==== Raw data ====

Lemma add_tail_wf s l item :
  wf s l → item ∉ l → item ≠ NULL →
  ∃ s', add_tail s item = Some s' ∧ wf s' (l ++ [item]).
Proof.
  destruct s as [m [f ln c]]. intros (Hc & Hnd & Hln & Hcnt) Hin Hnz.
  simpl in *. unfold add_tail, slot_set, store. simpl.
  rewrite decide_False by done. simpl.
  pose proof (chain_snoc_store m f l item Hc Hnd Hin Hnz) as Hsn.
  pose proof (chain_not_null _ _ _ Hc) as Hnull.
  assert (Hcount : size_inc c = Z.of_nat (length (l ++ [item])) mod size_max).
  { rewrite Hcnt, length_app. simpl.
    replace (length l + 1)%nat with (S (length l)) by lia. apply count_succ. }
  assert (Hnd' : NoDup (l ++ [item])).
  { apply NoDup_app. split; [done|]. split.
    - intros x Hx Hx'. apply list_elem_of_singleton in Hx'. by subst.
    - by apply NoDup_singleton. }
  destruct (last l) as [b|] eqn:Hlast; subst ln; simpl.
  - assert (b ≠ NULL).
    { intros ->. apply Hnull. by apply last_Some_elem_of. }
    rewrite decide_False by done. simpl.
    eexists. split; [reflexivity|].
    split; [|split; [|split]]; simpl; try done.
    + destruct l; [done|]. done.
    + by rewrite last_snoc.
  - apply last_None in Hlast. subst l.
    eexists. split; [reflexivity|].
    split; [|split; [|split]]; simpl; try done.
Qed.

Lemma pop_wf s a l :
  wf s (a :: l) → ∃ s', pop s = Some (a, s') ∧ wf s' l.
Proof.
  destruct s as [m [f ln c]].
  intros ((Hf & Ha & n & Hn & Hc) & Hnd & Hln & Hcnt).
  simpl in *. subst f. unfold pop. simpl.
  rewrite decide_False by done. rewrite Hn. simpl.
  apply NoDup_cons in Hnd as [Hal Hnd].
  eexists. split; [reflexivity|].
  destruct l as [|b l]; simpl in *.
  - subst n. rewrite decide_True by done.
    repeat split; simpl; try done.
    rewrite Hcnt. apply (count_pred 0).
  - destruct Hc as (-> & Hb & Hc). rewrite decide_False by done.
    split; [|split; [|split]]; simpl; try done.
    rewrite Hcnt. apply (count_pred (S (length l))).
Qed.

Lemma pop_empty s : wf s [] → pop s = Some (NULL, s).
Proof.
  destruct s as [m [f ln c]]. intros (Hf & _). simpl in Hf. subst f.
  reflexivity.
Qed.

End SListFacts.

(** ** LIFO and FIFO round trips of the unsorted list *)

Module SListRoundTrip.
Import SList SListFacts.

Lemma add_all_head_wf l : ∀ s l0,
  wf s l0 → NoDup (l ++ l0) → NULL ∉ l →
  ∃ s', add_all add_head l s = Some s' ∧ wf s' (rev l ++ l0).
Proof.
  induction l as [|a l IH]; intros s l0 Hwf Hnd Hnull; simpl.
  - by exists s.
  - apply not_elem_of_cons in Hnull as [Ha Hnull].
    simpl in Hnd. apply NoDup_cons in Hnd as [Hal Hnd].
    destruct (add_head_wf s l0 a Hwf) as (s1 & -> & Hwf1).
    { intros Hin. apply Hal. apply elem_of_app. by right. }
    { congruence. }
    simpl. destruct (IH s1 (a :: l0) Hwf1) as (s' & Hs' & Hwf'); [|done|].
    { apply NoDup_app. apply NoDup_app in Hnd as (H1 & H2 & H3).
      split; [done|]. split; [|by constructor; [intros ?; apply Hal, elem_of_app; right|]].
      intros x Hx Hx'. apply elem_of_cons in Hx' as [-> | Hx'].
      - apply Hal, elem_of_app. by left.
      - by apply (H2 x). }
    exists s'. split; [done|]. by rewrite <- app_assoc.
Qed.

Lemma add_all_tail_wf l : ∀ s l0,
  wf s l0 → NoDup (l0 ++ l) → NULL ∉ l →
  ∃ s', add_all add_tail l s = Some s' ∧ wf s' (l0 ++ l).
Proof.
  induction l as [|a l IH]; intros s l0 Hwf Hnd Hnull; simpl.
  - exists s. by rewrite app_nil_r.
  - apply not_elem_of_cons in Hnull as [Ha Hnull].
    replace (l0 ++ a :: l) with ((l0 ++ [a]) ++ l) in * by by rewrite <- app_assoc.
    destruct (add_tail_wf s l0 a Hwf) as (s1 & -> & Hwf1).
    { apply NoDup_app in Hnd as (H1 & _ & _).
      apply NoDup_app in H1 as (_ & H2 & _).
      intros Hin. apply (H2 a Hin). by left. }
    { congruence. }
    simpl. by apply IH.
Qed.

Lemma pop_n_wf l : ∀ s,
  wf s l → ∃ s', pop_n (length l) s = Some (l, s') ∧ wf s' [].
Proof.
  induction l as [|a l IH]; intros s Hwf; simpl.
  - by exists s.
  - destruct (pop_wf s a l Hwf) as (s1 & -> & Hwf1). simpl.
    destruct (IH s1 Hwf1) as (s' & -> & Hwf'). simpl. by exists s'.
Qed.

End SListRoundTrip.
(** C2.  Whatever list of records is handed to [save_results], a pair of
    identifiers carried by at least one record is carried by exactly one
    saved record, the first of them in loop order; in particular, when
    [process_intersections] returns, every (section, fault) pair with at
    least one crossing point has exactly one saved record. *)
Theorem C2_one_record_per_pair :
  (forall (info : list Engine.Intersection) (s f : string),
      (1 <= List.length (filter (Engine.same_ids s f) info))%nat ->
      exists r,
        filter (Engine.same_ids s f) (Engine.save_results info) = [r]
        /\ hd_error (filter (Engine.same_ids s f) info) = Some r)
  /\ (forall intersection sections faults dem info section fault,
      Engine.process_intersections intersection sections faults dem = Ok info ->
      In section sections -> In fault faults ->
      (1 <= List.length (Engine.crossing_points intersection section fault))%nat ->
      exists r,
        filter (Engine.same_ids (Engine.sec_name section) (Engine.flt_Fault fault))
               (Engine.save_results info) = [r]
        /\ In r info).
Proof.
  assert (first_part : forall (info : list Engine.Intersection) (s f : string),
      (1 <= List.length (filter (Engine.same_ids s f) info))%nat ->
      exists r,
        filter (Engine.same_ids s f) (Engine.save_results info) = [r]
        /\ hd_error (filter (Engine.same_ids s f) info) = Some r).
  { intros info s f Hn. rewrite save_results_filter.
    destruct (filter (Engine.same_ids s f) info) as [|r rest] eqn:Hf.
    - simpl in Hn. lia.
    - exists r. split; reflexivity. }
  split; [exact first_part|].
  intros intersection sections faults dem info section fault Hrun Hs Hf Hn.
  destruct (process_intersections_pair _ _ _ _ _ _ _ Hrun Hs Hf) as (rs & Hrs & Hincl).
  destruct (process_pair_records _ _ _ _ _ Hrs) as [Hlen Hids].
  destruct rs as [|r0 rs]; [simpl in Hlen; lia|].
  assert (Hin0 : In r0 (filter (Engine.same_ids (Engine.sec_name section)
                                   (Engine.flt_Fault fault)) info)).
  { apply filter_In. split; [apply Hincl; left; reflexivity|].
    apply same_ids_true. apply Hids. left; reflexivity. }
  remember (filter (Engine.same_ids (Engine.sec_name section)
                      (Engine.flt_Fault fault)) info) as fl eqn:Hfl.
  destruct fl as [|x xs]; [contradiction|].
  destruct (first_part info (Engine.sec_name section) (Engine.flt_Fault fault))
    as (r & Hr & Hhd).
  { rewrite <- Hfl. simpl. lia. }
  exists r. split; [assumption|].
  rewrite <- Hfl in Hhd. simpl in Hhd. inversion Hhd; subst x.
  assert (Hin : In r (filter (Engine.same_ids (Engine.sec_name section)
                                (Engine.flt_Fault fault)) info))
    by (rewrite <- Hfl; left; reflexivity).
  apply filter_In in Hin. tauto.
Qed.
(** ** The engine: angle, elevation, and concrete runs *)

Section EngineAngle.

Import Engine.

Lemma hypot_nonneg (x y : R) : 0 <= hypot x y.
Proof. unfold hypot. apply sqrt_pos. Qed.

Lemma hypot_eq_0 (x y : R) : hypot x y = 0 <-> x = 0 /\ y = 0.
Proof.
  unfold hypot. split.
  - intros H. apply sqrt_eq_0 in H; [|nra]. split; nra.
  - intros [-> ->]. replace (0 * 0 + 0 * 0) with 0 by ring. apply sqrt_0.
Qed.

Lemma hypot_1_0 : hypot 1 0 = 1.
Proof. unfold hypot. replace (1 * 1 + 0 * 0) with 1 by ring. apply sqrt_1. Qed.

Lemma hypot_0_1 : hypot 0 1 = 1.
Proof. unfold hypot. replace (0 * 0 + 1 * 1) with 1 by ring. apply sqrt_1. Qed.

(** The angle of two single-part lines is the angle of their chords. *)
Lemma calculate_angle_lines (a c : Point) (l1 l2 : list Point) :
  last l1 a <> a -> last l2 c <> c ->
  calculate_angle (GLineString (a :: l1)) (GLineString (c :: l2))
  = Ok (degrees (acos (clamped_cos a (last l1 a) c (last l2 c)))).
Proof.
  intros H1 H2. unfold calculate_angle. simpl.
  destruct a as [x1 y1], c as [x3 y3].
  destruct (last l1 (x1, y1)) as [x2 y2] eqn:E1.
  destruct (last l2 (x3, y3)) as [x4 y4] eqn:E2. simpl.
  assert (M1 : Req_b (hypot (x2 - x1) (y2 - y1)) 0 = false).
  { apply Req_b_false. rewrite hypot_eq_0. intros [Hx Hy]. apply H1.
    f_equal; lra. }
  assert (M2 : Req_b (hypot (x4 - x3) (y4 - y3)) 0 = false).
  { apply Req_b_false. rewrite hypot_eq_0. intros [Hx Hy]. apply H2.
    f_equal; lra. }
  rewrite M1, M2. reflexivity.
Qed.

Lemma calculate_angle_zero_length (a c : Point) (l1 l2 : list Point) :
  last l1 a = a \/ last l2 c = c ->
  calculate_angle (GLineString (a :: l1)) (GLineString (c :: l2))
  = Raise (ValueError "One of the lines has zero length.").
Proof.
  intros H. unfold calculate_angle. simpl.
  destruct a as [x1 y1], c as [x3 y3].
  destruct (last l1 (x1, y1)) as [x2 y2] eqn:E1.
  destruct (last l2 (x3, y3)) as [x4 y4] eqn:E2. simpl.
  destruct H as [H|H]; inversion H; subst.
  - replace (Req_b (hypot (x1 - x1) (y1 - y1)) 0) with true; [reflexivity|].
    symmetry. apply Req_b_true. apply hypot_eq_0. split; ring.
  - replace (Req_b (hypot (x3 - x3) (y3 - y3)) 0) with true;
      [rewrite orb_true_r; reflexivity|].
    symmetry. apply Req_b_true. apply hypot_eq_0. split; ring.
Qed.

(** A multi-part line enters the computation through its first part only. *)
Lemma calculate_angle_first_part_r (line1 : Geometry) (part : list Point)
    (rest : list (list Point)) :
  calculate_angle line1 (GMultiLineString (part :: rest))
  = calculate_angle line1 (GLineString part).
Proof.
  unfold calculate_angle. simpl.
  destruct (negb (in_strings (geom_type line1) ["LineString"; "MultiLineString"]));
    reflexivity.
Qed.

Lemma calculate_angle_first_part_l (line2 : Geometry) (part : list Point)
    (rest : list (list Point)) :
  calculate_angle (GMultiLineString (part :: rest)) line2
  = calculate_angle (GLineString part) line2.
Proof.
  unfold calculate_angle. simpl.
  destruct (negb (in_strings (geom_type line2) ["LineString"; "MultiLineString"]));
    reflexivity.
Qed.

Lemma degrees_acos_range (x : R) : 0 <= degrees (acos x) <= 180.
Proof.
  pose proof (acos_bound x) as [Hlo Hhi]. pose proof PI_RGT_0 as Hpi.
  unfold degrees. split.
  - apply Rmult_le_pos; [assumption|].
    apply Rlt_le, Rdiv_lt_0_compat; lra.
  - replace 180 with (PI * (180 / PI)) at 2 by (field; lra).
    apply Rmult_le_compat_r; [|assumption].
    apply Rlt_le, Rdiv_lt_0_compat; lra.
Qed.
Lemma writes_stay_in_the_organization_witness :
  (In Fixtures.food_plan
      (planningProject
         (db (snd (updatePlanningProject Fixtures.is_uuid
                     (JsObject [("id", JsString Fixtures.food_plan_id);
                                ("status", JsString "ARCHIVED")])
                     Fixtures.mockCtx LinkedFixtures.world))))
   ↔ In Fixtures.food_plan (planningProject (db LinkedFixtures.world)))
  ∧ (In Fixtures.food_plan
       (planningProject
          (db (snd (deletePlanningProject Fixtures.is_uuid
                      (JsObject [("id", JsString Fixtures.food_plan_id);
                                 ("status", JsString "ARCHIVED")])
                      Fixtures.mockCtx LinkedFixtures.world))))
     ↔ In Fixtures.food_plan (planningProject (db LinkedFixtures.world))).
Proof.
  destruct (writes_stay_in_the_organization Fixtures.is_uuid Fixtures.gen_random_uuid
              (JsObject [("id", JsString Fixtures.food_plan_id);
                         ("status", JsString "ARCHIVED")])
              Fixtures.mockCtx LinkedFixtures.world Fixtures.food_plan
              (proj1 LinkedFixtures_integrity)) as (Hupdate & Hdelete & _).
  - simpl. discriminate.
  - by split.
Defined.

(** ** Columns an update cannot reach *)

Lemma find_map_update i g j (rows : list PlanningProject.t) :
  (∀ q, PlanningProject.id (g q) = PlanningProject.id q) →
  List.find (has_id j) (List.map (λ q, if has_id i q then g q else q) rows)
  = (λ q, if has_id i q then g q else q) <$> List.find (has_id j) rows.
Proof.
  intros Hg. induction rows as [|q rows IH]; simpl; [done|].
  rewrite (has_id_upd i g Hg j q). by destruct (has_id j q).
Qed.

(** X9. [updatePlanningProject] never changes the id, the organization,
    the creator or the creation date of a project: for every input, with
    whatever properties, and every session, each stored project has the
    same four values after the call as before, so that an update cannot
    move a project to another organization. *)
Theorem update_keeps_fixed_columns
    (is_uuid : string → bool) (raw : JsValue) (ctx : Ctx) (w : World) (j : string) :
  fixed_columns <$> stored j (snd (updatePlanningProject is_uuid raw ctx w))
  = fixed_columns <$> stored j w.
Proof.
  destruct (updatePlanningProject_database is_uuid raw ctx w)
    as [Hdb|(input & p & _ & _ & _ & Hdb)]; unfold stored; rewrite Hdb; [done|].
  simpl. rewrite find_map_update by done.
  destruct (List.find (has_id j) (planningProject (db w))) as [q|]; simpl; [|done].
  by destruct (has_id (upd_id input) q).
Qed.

====

### Goal of the exercise:
Print the first line of the records above and each line after it, exactly, through the line with "assert (Hnd' : NoDup (l ++ [item])).".

### The answer:
Lemma add_tail_wf s l item :
  wf s l → item ∉ l → item ≠ NULL →
  ∃ s', add_tail s item = Some s' ∧ wf s' (l ++ [item]).
Proof.
  destruct s as [m [f ln c]]. intros (Hc & Hnd & Hln & Hcnt) Hin Hnz.
  simpl in *. unfold add_tail, slot_set, store. simpl.
  rewrite decide_False by done. simpl.
  pose proof (chain_snoc_store m f l item Hc Hnd Hin Hnz) as Hsn.
  pose proof (chain_not_null _ _ _ Hc) as Hnull.
  assert (Hcount : size_inc c = Z.of_nat (length (l ++ [item])) mod size_max).
  { rewrite Hcnt, length_app. simpl.
    replace (length l + 1)%nat with (S (length l)) by lia. apply count_succ. }
  assert (Hnd' : NoDup (l ++ [item])).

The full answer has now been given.